I have used them in a few places to help with particularly nasty build times, but they are a poor substitute for incremental builds. I’ve encountered some rather interesting bugs trying to share between versions so I always rebuild when I move to a new compiler version. I suspect that we will see an increase in sharing .mojopkg files when there is less fragmentation around compiler versions (since a good chunk of the ecosystem is currently on nightly).

Ok, thanks for clarifying. I think I see the source of the confusion. We might be thinking of slightly different concepts of deployment.

In the case of me, a developer, building an app that uses a third-party library, my preferred way of consuming that library is in source form. I probably wouldn’t end up using any closed source libraries in this project, so I don’t have any insights on how to improve the experience there. But, if the mojo build toolchain produces mojopkg files on the way to the executable on my local machine, I think that’s fine. If it doesn’t, that’s fine too. If that’s what you mean by hiding mojopkg files, them I’m all for it.

But, when I’m building an app to copy to end user hardware, I would much prefer to send some intermediate representation rather than the source tree(s). Also, we need to send the same compiler we used to build the app and libraries IR to produce the final ASM. Ideally, one mojopkg file for the whole app and all its libraries would be best. But if the libraries need their own mokopjg files too, that’s probably fine. In this scenario, I’m not sure what hiding mojopkg files would mean, but that doesn’t sound like something I’d want.

Hi Owen, this is an interesting use case, thanks for bringing it up!
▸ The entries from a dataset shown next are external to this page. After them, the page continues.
Lemma increasing_by_filter {A} (key : A -> Z) (P : A -> Prop)
    `{!∀ x, Decision (P x)} (l : list A) :
  increasing_by key l -> increasing_by key (filter P l).
Proof.
  unfold increasing_by. induction 1 as [|x l Hl IH Hx]; [constructor|].
  rewrite filter_cons. destruct (decide (P x)); [|done].
  constructor; [done|]. apply Forall_forall. intros y Hy.
  apply list_elem_of_filter in Hy as [_ Hy].
  rewrite Forall_forall in Hx. by apply Hx.
Qed.

Lemma increasing_by_sorted {A} (key : A -> Z) (l : list A) :
  increasing_by key l -> sorted_by key l.
Proof.
  unfold increasing_by, sorted_by. induction 1 as [|x l Hl IH Hx]; constructor;
    [done|]. eapply Forall_impl; [exact Hx|]. simpl. lia.
Qed.

Section History.

Context {R V : Type} (rid cid : R -> Z) (val : R -> V) (mk : Z -> Z -> V -> R).
Hypothesis rid_mk : ∀ i c v, rid (mk i c v) = i.
Hypothesis cid_mk : ∀ i c v, cid (mk i c v) = c.
Hypothesis val_mk : ∀ i c v, val (mk i c v) = v.

(** The rows [append_history] adds: one per value, for the card [id], in
    order, under rowids above those of the table. *)
Lemma append_history_spec (id : Z) (vs : list V) (l : list R) :
  increasing_by rid l ->
  ∃ new, append_history rid mk id vs l = l ++ new ∧
         Forall (λ r, cid r = id) new ∧ val <$> new = vs ∧
         increasing_by rid (l ++ new).
Proof.
  revert l. induction vs as [|v vs IH]; intros l Hl; simpl.
  - exists []. rewrite app_nil_r. by repeat split.
  - destruct (IH (l ++ [mk (next_rowid (rid <$> l)) id v])) as
      (new & Heq & Hcid & Hval & Hinc).
    { apply increasing_by_snoc; [done|]. rewrite rid_mk.
      pose proof (next_rowid_above (rid <$> l)) as Habove.
      by rewrite Forall_fmap in Habove. }
    exists (mk (next_rowid (rid <$> l)) id v :: new).
    unfold append_history in *. simpl. rewrite Heq, <- !app_assoc. simpl.
    split_and!; [done|by constructor|by rewrite <- Hval, val_mk|].
    by rewrite <- app_assoc in Hinc.
Qed.

(** Selecting the rows of a card from a table in rowid order. *)
Lemma select_increasing (id : Z) (l : list R) :
  increasing_by rid l ->
  val <$> sort_by rid (filter (λ r, cid r = id) l) =
  val <$> filter (λ r, cid r = id) l.
Proof.
  intros Hl. rewrite sort_by_id; [done|].
  by apply increasing_by_sorted, increasing_by_filter.
Qed.

Lemma filter_history_old (id id' : Z) (l new : list R) :
  Forall (λ r, cid r = id) new -> id' ≠ id ->
  filter (λ r, cid r = id') (l ++ new) = filter (λ r, cid r = id') l.
Proof.
  intros Hnew Hne. rewrite filter_app.
  rewrite (filter_none _ new); [by rewrite app_nil_r|].
  intros r Hr. rewrite Forall_forall in Hnew. rewrite (Hnew r Hr). congruence.
Qed.

Lemma filter_history_new (id : Z) (l new : list R) :
  Forall (λ r, cid r = id) new -> Forall (λ r, cid r < id) l ->
  filter (λ r, cid r = id) (l ++ new) = new.
Proof.
  intros Hnew Hold. rewrite filter_app.
  rewrite (filter_none _ l).
  - simpl. clear Hold. induction Hnew as [|r new Hr _ IH]; [done|].
    rewrite filter_cons. destruct (decide (cid r = id)); [|done]. by rewrite IH.
  - intros r Hr. rewrite Forall_forall in Hold. specialize (Hold r Hr). lia.
Qed.

End History.

(** *** The tables written by [Sync] *)

Lemma stored_init : stored (mkTables [] [] []) [] 1.
Proof. unfold stored. simpl. split_and!; by constructor. Qed.

Lemma stored_step (c : Card) (t : Tables) (ics : list (Z * Card)) (k : Z) :
  stored t ics k -> stored (store_Card c t) (ics ++ [(k, c)]) (k + 1).
Proof.
  intros (Hcards & Hinc & Hlt & Hnext & Hefs & Hhs & Hefs_lt & Hhs_lt & Hsel).
  unfold store_Card. rewrite Hnext.
  destruct (append_history_spec ef_id ef_card_id ef_ef mkEfRow
              ltac:(done) ltac:(done) ltac:(done) k (EFs c) (efs t) Hefs)
    as (new_e & -> & Hcid_e & Hval_e & Hinc_e).
  destruct (append_history_spec hardness_id hardness_card_id hardness_hardness
              mkHardnessRow ltac:(done) ltac:(done) ltac:(done)
              k (Hardnesses c) (hardnesses t) Hhs)
    as (new_h & -> & Hcid_h & Hval_h & Hinc_h).
  unfold stored. simpl. split_and!.
  - by rewrite fmap_app, Hcards.
  - apply increasing_by_snoc; [done|]. eapply Forall_impl; [exact Hlt|]. done.
  - apply Forall_app. split; [|repeat constructor; simpl; lia].
    eapply Forall_impl; [exact Hlt|]. simpl. lia.
  - rewrite fmap_app. simpl. apply next_rowid_snoc.
    rewrite Hcards, <- list_fmap_compose, Forall_fmap.
    eapply Forall_impl; [exact Hlt|]. done.
  - done.
  - done.
  - apply Forall_app. split.
    + eapply Forall_impl; [exact Hefs_lt|]. simpl. lia.
    + eapply Forall_impl; [exact Hcid_e|]. simpl. lia.
  - apply Forall_app. split.
    + eapply Forall_impl; [exact Hhs_lt|]. simpl. lia.
    + eapply Forall_impl; [exact Hcid_h|]. simpl. lia.
  - apply Forall_app. split.
    + rewrite Forall_forall in Hsel, Hlt. apply Forall_forall. intros ic Hic.
      destruct (Hsel ic Hic) as [He Hh]. specialize (Hlt ic Hic). simpl in Hlt.
      rewrite (filter_history_old ef_card_id k), (filter_history_old hardness_card_id k);
        [done|done|lia|done|lia].
    + repeat constructor; simpl.
      * by rewrite (filter_history_new ef_card_id k).
      * by rewrite (filter_history_new hardness_card_id k).
Qed.

Lemma stored_Cards (cs : list Card) (t : Tables) (ics : list (Z * Card)) (k : Z) :
  stored t ics k ->
  stored (store_Cards cs t) (ics ++ number_from k cs) (k + len cs).
Proof.
  revert t ics k. induction cs as [|c cs IH]; intros t ics k Hstored; simpl.
  - unfold len. simpl. by rewrite app_nil_r, Z.add_0_r.
  - specialize (IH _ _ _ (stored_step c _ _ _ Hstored)).
    unfold store_Cards in *. simpl.
    rewrite <- app_assoc in IH. simpl in IH.
    replace (k + len (c :: cs)) with (k + 1 + len cs); [done|].
    unfold len. simpl. lia.
Qed.
Definition extend_region (added : list InteractiveElement) (r : Region) : Region :=
  {| r_type := r_type r; r_selector := r_selector r; label := label r;
     interactiveElements := (interactiveElements r ++ added)%list |}.

Fixpoint extend_at (i : nat) (added : list InteractiveElement) (regions : list Region)
  : list Region :=
  match regions, i with
  | [], _ => []
  | r :: rest, O => extend_region added r :: rest
  | r :: rest, S i' => r :: extend_at i' added rest
  end.

(** Where the added elements go: the first region of type unknown, or a
    new such region after the others. *)
Definition add_to_unknown (unknownAt : option nat) (regions : list Region)
           (added : list InteractiveElement) : list Region :=
  match added with
  | [] => regions
  | _ =>
      match unknownAt with
      | Some i => extend_at i added regions
      | None =>
          (regions ++ [ {| r_type := unknown; r_selector := "body"; label := None;
                          interactiveElements := added |} ])%list
      end
  end.

(** What follows the tag in the pattern of elements with an onclick
    handler. *)
Definition handler_tail : Regex.regex :=
  Regex.seq
    [Regex.RWordBoundary;
     Regex.RGroup 2 (Regex.seq [Regex.star not_gt; Regex.lit ("onclick=" ++ q);
                                Regex.star not_dq; Regex.lit q; Regex.star not_gt]);
     Regex.lit ">"; Regex.RGroup 3 (Regex.lazy_star any); Regex.lit "</";
     Regex.RBackref 1; Regex.lit ">"].

Definition elements_of (regions : list Region) : list InteractiveElement :=
  flat_map interactiveElements regions.

End ExtractDomSpec.

(** ** [src/session/session.ts] and [src/session/types.ts] *)

Module Session.
Import Str Regex.

(** *** Types *)

Inductive ActionKind : Type :=
| click | fill | select | hover | scroll | wait | navigate.

Definition ActionKind_eqb (a b : ActionKind) : bool :=
  match a, b with
  | click, click | fill, fill | select, select | hover, hover
  | scroll, scroll | wait, wait | navigate, navigate => true
  | _, _ => false
  end.

(** The text of an action, as a template literal renders it. *)
Definition action_text (a : ActionKind) : string :=
  match a with
  | click => "click" | fill => "fill" | select => "select" | hover => "hover"
  | scroll => "scroll" | wait => "wait" | navigate => "navigate"
  end.

Record SessionState : Type := {
  wsEndpoint : string;
  goal : option string;
  currentUrl : string;
  stepCount : nat;
  startedAt : Z;
  sessionDir : string
}.

Record ActionLogEntry : Type := {
  stepIndex : nat;
  action : ActionKind;
  selector : option string;
  value : option string;
  url : option string;
  toolName : option string;
  pageUrl : string;
  screenshotPath : string;
  timestamp : Z;
  success : bool;
  error : option string
}.

Record ToolActionStep : Type := {
  s_action : ActionKind;
  s_selector : string;
  inputProperty : option string;
  staticValue : option string;
  delay : option Z
}.

Record SchemaProperty : Type := {
  p_type : string;
  p_description : string
}.

Record InputSchema : Type := {
  properties : Obj.t SchemaProperty;
  required : list string
}.

Record ToolFromActions : Type := {
  name : string;
  steps : list ToolActionStep;
  inputSchema : InputSchema;
  urlPatterns : list string
}.

(** *** Grouping the log into tools *)

Definition quote_or_apostrophe : cclass := COneOf [CChar DQ; ch "'"].
Definition attr_value_char : cclass := CNoneOf [CChar DQ; ch "'"; ch "]"].

Definition toCamelCase (str : string) : string :=
  replace_first false (seq [RStart; RSet (CRange "A" "Z")])
    (fun mt => toLowerCase (m_text mt))
    (replace_all false
       (seq [plus (RSet (COneOf [ch "-"; ch "_"; CSpace])); opt (RGroup 1 (RSet CDot))])
       (fun mt => match group 1 mt with
                  | Some c => if nonempty c then toUpperCase c else ""
                  | None => ""
                  end)
       str).

(** The name attribute, the id and the placeholder of a selector. *)
Definition name_pattern : regex :=
  seq [lit "[name="; opt (RSet quote_or_apostrophe); RGroup 1 (plus (RSet attr_value_char))].

Definition id_pattern : regex :=
  seq [lit "#"; RGroup 1 (plus (RSet (COneOf [CWord; ch "-"])))].

Definition placeholder_pattern : regex :=
  seq [lit "[placeholder="; opt (RSet quote_or_apostrophe);
       RGroup 1 (plus (RSet attr_value_char))].

Definition inferPropertyName (selector : string) (action : ActionKind) : string :=
  match exec false name_pattern selector with
  | Some nameMatch => toCamelCase (orElse (group 1 nameMatch) "")
  | None =>
      match exec false id_pattern selector with
      | Some idMatch => toCamelCase (orElse (group 1 idMatch) "")
      | None =>
          match exec false placeholder_pattern selector with
          | Some attrMatch => toCamelCase (orElse (group 1 attrMatch) "")
          | None => action_text action ++ "Value"
          end
      end
  end.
How this relates to other programming languages?

In Java, I’d send an obfuscated .jar. In Rust, Swift, C++, the only choice is between a source and a binary, right?

Rust will, sort-of, let you send .rlib files around. You aren’t supposed to, but it does work. You can also hide the “crown jewels” algorithm in a C-ABI library (C, C++, Rust, etc for the actual source) you distribute as a library and wrap that with a Rust library. Of course, contract law is a far stronger protection than just distributing binaries, but some companies really don’t like handing out source code, especially if they want to do B2C distribution of their library or low-friction (minimal lawyer involvement) B2B.

A lot of hardware is still very deeply closed source, and depending on how things are designed agreements with EDA vendors may require that some parts of the driver and/or firmware are kept closed source regardless of whether or not the company making the accelerator would like to upstream the source code into Mojo. For instance, the source code to various parts of AMD’s FPGA stack likely falls under US export controls and thus cannot be open sourced, but they would very much like people to use them for AI. My assumption was that Modular would be responsible for managing and distributing a build of Mojo + MAX that has all of these extra bits baked into it for companies that want to support Mojo and MAX but who are unable/unwilling to open source for one reason or another.

You might be able to get better information from talking to your partners over at AMD on what the requirements to ship the compiler components of Vitis AI with Mojo would be. This software covers FPGAs, Xilinx SoCs, and AMD’s consumer NPUs and AMD has kept it closed.